Año de la Fe 2012 - 2013 Especiales Ecclesia

Palabras de Benedicto XVI en la noche del 11 de octubre de 2012: el discurso de la luna y las antorchas, 50 años después

(Al final de la procesión de las antorchas, participada por más de 50.000 fieles y organizada en la noche del 11 de octubre de 2012 por la Acción Católica Italiana en conmemoración de una iniciativa similar llevada a cabo desde el castillo de Santo Ángel a la plaza de San Pedro de Roma con motivo de la apertura del Concilio Vaticano II, al igual que hiciera entonces el Papa Juan XXIII, también ahora el Papa Benedicto XVI se ha dirigido a los fieles. Este es el texto, en traducción de trabajo)

Queridos hermanos y hermanas: buenas tardes a todos y gracias por haber venido hasta aquí. Gracias también a la Acción Católica por haber organizado esta procesión de las antorchas.

Hace cincuenta años yo también estaba en esta plaza, con la vista puesta hacia la ventana, donde apareció el Papa bueno, el beato Papa Juan XXIII y nos habló con palabras inolvidables, palabras llenas de poesía y amabilidad, palabras del corazón.

Nos quedamos muy contentos y llenos de entusiasmo.
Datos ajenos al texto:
(** * pyMec.geometry: a shallow embedding of the session and vector core

    The development follows [src/pyMec/geometry.py].  Python exceptions are
    values of [exn]; a method is a function from the state it can touch to a
    [result] together with the state it leaves behind, so that what a method
    has already written when it raises stays written, as in Python. *)

From Stdlib Require Import ZArith List Bool Ascii String Sorted Lia Floats.
From stdpp Require Import base option list gmap strings.

Local Open Scope Z_scope.

(** ** Exceptions and results *)

(** A [pathlib.Path], as the list of its components. *)
Abbreviation path := (list string).

(** [str(p)]: the components joined by slashes; the path without components
    is the working directory, [.]. *)
Definition path_str (p : path) : string :=
  match p with
  | [] => "."
  | _ => String.concat "/" p
  end.

(** [Path.parent]: the path without its last component. *)
Definition parent (p : path) : path := removelast p.

Inductive exn :=
| TypeError (msg : string)
| ValueError (msg : string)
| KeyError (key : string)
| IndexError (msg : string)
| AttributeError (msg : string)
| OverflowError (msg : string)
| FileExistsError (msg : string)
| FileNotFoundError (p : path)
| IsADirectoryError (p : path)
| NotADirectoryError (p : path).

Inductive result (A : Type) :=
| Return (a : A)
| Raise (e : exn).
Arguments Return {A} a.
Arguments Raise {A} e.

(** Pure computations that may raise. *)
Definition rbind {A B} (r : result A) (k : A -> result B) : result B :=
  match r with
  | Return a => k a
  | Raise e => Raise e
  end.

(** Computations on a state [S] that may raise; the state survives a raise. *)
Definition M (S A : Type) : Type := S -> result A * S.

Definition ret {S A} (a : A) : M S A := fun s => (Return a, s).
Definition raise {S A} (e : exn) : M S A := fun s => (Raise e, s).
Definition bind {S A B} (m : M S A) (k : A -> M S B) : M S B :=
  fun s => match m s with
           | (Return a, s') => k a s'
           | (Raise e, s') => (Raise e, s')
           end.
Definition get {S} : M S S := fun s => (Return s, s).
Definition put {S} (s : S) : M S unit := fun _ => (Return tt, s).
Definition lift {S A} (r : result A) : M S A := fun s => (r, s).

(** stdpp's monad notations ([x ← m; k] and [m;; k]) are used for both. *)
Global Instance result_ret : MRet result := @Return.
Global Instance result_bind : MBind result := fun A B k r => rbind r k.
Global Instance M_ret {S} : MRet (M S) := @ret S.
Global Instance M_bind {S} : MBind (M S) := fun A B k m => bind m k.

(** ** Numbers

    Coordinates are Python floats, that is IEEE 754 binary64 values; they are
    modelled by Rocq's primitive floats, which are the same numbers with the
    same rounding (to nearest, ties to even). *)

Inductive number :=
| PyInt (z : Z)
| PyFloat (f : float).

(** The nearest binary64 value of an integer. *)
Definition float_of_Z (z : Z) : float :=
  SF2Prim (binary_normalize prec emax z 0 false).

(** [float(i)]: a float is returned as it is, an int is rounded to the nearest
    float and refused when that is out of range. *)
Definition py_float (i : number) : result float :=
  match i with
  | PyFloat f => Return f
  | PyInt z =>
      let f := float_of_Z z in
      if is_infinity f
      then Raise (OverflowError "int too large to convert to float")
      else Return f
  end.

(** [l[k]] on a list. *)
Definition getitem {A} (l : list A) (k : nat) : result A :=
  match l !! k with
  | Some a => Return a
  | None => Raise (IndexError "list index out of range")
  end.

(** [[f(x) for x in l]] where [f] may raise. *)
Fixpoint comprehension {A B} (f : A -> result B) (l : list A) : result (list B) :=
  match l with
  | [] => Return []
  | x :: l' => y ← f x; ys ← comprehension f l'; Return (y :: ys)
  end.

(** [sum(x)] for a tuple of floats: the accumulator starts at the int [0]. *)
Definition py_sum (x : list float) : float :=
  fold_left PrimFloat.add x 0%float.

(** [zip(l1, l2)], stopping at the shorter list. *)
Fixpoint zip {A B} (l1 : list A) (l2 : list B) : list (A * B) :=
  match l1, l2 with
  | x :: l1', y :: l2' => (x, y) :: zip l1' l2'
  | _, _ => []
  end.

(** [l1 == l2] on lists of floats: equal lengths and [==] on each pair of
    elements.  [==] on floats is the IEEE comparison: a NaN differs from every
    float, itself included, and the two zeros are equal.  CPython answers
    True without comparing when the two elements are one and the same object,
    which changes the answer only for a NaN that both lists share; the
    vectors compared in the properties below come out of separate operations,
    whose floats are new objects. *)
Fixpoint list_eq (l1 l2 : list float) : bool :=
  match l1, l2 with
  | [], [] => true
  | x :: l1', y :: l2' => PrimFloat.eqb x y && list_eq l1' l2'
  | _, _ => false
  end.

(** ** Division

    [x / num] raises ZeroDivisionError on a zero divisor, which nothing else
    of the module raises.  The outcome of a computation that divides is a
    value, one of the exceptions of [exn], or ZeroDivisionError; its message
    differs between versions of Python and is left out. *)
Inductive outcome (A : Type) :=
| Value (a : A)
| Error (e : exn)
| ZeroDivisionError.
Arguments Value {A} a.
Arguments Error {A} e.
Arguments ZeroDivisionError {A}.

Definition obind {A B} (o : outcome A) (k : A -> outcome B) : outcome B :=
  match o with
  | Value a => k a
  | Error e => Error e
  | ZeroDivisionError => ZeroDivisionError
  end.

Global Instance outcome_ret : MRet outcome := @Value.
Global Instance outcome_bind : MBind outcome := fun A B k o => obind o k.

Definition of_result {A} (r : result A) : outcome A :=
  match r with
  | Return a => Value a
  | Raise e => Error e
  end.

(** [[f(x) for x in l]] where [f] may divide. *)
Fixpoint dividing_comprehension {A B} (f : A -> outcome B) (l : list A)
  : outcome (list B) :=
  match l with
  | [] => Value []
  | x :: l' => y ← f x; ys ← dividing_comprehension f l'; Value (y :: ys)
  end.

(** [x / num] on a float [x]: an int divisor is converted to a float, and a
    zero divisor, of either sign, is refused. *)
Definition float_truediv (x : float) (num : number) : outcome float :=
  d ← of_result (py_float num);
  if (d =? 0)%float then ZeroDivisionError else Value (x / d)%float.

(** ** Objects *)

(** [PyMecObject]: the uid is drawn by [uuid.uuid4()] when the object is built;
    the constructors below receive the drawn value as their first argument. *)
Record PyMecObject := mkPyMecObject { uid : string; name : string }.

Record Vector := mkVector {
  vector_object : PyMecObject;
  coordinates : list float }.

Record Point := mkPoint {
  point_object : PyMecObject;
  position : Vector }.

Record Segment := mkSegment {
  segment_object : PyMecObject;
  start : Point;
  end_ : Point }.

Record Contour := mkContour {
  contour_object : PyMecObject;
  segments : list Segment }.

Module Vector.

(** [Vector(coord, name)] *)
Definition __init__ (u : string) (coord : list number) (name : string)
  : result Vector :=
  cs ← comprehension py_float coord;
  Return (mkVector (mkPyMecObject u name) cs).

(** The same constructor on a list that already holds floats, where
    [float(i)] returns [i]. *)
Definition of_floats (u : string) (cs : list float) : Vector :=
  mkVector (mkPyMecObject u "") cs.

Definition dim (self : Vector) : nat := length (coordinates self).

Definition check_dim (self vect : Vector) : result unit :=
  if negb (dim self =? dim vect)%nat
  then Raise (ValueError "Vectors are not the same dimension")
  else Return tt.

Definition __add__ (u : string) (self vect : Vector) : result Vector :=
  check_dim self vect;;
  Return (of_floats u
    (map (fun x => py_sum [x.1; x.2]) (zip (coordinates self) (coordinates vect)))).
El gran concilio ecuménico acababa de ser inaugurado, estábamos seguros de que tenía que ser una nueva primavera de la Iglesia, un nuevo Pentecostés, una nueva presencia fuerte de la gracia liberadora del Evangelio.

Incluso hoy en día estamos contentos, nos regocijamos en nuestros corazones, pero yo diría que tal vez con una alegría más sobria, una alegría humilde.
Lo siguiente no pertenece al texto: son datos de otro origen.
(** * telegram-manager: the relative-time parser and the [fetch] command

    A shallow embedding of [src/telegram_manager/main.py].

    The program's own code is [parse_relative_time_string] and the [fetch]
    command with its two callbacks.  Everything it calls from Python's
    standard library ([re], [datetime], [calendar]) and from [dateutil]
    is embedded here as far as the program uses it, so that the parser
    can be run on concrete inputs.  The embedding follows the libraries'
    Python sources and CPython 3.11 where its C implementation decides
    what is raised: the digit limit of [int], the conversion to a float
    in [copysign], the C [int] arguments of [datetime.replace].

    Conventions:
    - Python's [int] is [Z]; [divmod] with a positive divisor is
      [Z.div]/[Z.modulo] (both round towards minus infinity).
    - A [str] is a [string]; one [ascii] stands for one code point in
      0..255.  Code points above 255 are outside the model.
    - A call that can raise returns a [result]; the exception's class is
      kept, its message is not.
    - [datetime.now(timezone.utc)] is the argument [now] of the parser.
      The instant is aware and in UTC throughout, so [tzinfo] is not a
      field of the record.
    - The local time zone, which [astimezone()] asks the platform for,
      is the argument [local] of [fetch]. *)

From Stdlib Require Import ZArith List String Ascii Bool Lia Permutation.
Import ListNotations.

Open Scope Z_scope.

(* ================================================================== *)
(** * Exceptions *)

(** The exception classes that occur.  [CollaboratorError] stands for
    whatever the Telegram client raises (network, authorisation, rate
    limit); [calendar.IllegalMonthError] is a [ValueError]. *)
Inductive exception : Type :=
| OverflowError
| ValueError
| AttributeError
| CollaboratorError.

Inductive result (A : Type) : Type :=
| Ok (a : A)
| Raise (e : exception).

Arguments Ok {A} a.
Arguments Raise {A} e.

Definition bind {A B : Type} (r : result A) (k : A -> result B) : result B :=
  match r with
  | Ok a => k a
  | Raise e => Raise e
  end.

Notation "x <- r ;; k" := (bind r (fun x => k))
  (at level 61, r at next level, right associativity).

(* ================================================================== *)
(** * Python's [datetime] module *)

Definition MINYEAR : Z := 1.
Definition MAXYEAR : Z := 9999.
Definition _MAXORDINAL : Z := 3652059.

(** [_DAYS_IN_MONTH = [-1, 31, 28, 31, 30, 31, 30, 31, 31, 30, 31, 30, 31]] *)
Definition _DAYS_IN_MONTH (month : Z) : Z :=
  match month with
  | 1 => 31 | 2 => 28 | 3 => 31 | 4 => 30 | 5 => 31 | 6 => 30
  | 7 => 31 | 8 => 31 | 9 => 30 | 10 => 31 | 11 => 30 | 12 => 31
  | _ => -1
  end.

(** [_DAYS_BEFORE_MONTH]: the running sum of [_DAYS_IN_MONTH]. *)
Definition _DAYS_BEFORE_MONTH (month : Z) : Z :=
  match month with
  | 1 => 0 | 2 => 31 | 3 => 59 | 4 => 90 | 5 => 120 | 6 => 151
  | 7 => 181 | 8 => 212 | 9 => 243 | 10 => 273 | 11 => 304 | 12 => 334
  | _ => -1
  end.

(** [year % 4 == 0 and (year % 100 != 0 or year % 400 == 0)] *)
Definition _is_leap (year : Z) : bool :=
  (year mod 4 =? 0) && (negb (year mod 100 =? 0) || (year mod 400 =? 0)).

Definition _days_before_year (year : Z) : Z :=
  let y := year - 1 in
  y * 365 + y / 4 - y / 100 + y / 400.

Definition _days_in_month (year month : Z) : Z :=
  if (month =? 2) && _is_leap year then 29 else _DAYS_IN_MONTH month.

Definition _days_before_month (year month : Z) : Z :=
  _DAYS_BEFORE_MONTH month + (if (2 <? month) && _is_leap year then 1 else 0).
En estos 50 años hemos aprendido y experimentado que el pecado original existe, y se traduce, siempre de nuevo, en pecados personales que se convierten asimismo en estructuras de pecado. Hemos visto que en el campo del Señor hay siempre las malas hierbas. Hemos visto que en la red de Pedro hay también peces malos. Hemos visto que la fragilidad humana también está presente en la Iglesia, que la nave de la Iglesia navega también con viento contrario, con tempestades que amenazan la nave. Y a veces hemos pensado: “¿El Señor está dormido se ha olvidado de nosotros?

Esta es una parte de la experiencia adquirida en los últimos 50 años. Pero también tenemos nuevas experiencias de la presencia del Señor… El fuego del Espíritu Santo, el fuego de Cristo, no el fuego devorador y destructivo, es un fuego silencioso, es una pequeña llama de la bondad y la verdad, se que se transforma, que da a luz y el calor. Hemos visto que el Señor no se olvida de nosotros, aún hoy, de una manera humilde, el Señor está presente y da calor a los corazones, a nuestras vidas, crea dones y carismas de bondad y de caridad que iluminan el mundo y son para nosotros garantía de la bondad de Dios. Sí, Cristo vive y está hoy con nosotros y podemos ser felices hoy es porque su bondad no se apaga, es fuerte también hoy en día.

Por último, me atrevo a hacer mis propias palabras inolvidables del Papa Juan, “Id a vuestra casa, dadle un beso a vuestros hijos y decidles: este es el beso del Papa”.

Y en este sentido y de todo corazón os imparto la bendición. “Sea bendito el nombre del Señor…”.